→ TASK BRIEF:
Starting with the first line and ending with the one that holds "JavaScript numbers are", retype the entries exactly.

→ Stored items from a collection:
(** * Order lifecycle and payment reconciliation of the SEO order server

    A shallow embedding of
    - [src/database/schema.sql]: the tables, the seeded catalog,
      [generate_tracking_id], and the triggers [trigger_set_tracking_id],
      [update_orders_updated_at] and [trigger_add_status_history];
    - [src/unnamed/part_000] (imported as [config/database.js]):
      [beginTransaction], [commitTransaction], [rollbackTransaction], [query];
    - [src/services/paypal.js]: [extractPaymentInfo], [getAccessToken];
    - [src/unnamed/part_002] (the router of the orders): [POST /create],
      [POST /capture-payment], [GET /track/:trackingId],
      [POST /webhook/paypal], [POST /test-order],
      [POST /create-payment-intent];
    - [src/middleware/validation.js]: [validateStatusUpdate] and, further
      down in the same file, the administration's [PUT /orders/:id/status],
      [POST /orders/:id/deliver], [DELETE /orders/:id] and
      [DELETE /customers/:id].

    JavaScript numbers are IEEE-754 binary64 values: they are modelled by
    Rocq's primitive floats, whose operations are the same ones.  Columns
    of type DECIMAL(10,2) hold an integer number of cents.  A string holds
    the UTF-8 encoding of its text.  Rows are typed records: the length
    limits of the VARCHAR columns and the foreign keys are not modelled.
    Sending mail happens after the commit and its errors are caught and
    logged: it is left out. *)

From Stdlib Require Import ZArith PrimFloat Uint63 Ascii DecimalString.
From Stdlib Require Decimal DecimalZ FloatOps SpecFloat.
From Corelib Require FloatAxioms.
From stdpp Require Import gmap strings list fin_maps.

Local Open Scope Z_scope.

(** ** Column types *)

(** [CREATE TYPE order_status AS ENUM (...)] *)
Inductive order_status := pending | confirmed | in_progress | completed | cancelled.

→ WRITTEN ANSWER:
(** * Order lifecycle and payment reconciliation of the SEO order server

    A shallow embedding of
    - [src/database/schema.sql]: the tables, the seeded catalog,
      [generate_tracking_id], and the triggers [trigger_set_tracking_id],
      [update_orders_updated_at] and [trigger_add_status_history];
    - [src/unnamed/part_000] (imported as [config/database.js]):
      [beginTransaction], [commitTransaction], [rollbackTransaction], [query];
    - [src/services/paypal.js]: [extractPaymentInfo], [getAccessToken];
    - [src/unnamed/part_002] (the router of the orders): [POST /create],
      [POST /capture-payment], [GET /track/:trackingId],
      [POST /webhook/paypal], [POST /test-order],
      [POST /create-payment-intent];
    - [src/middleware/validation.js]: [validateStatusUpdate] and, further
      down in the same file, the administration's [PUT /orders/:id/status],
      [POST /orders/:id/deliver], [DELETE /orders/:id] and
      [DELETE /customers/:id].

    JavaScript numbers are IEEE-754 binary64 values: they are modelled by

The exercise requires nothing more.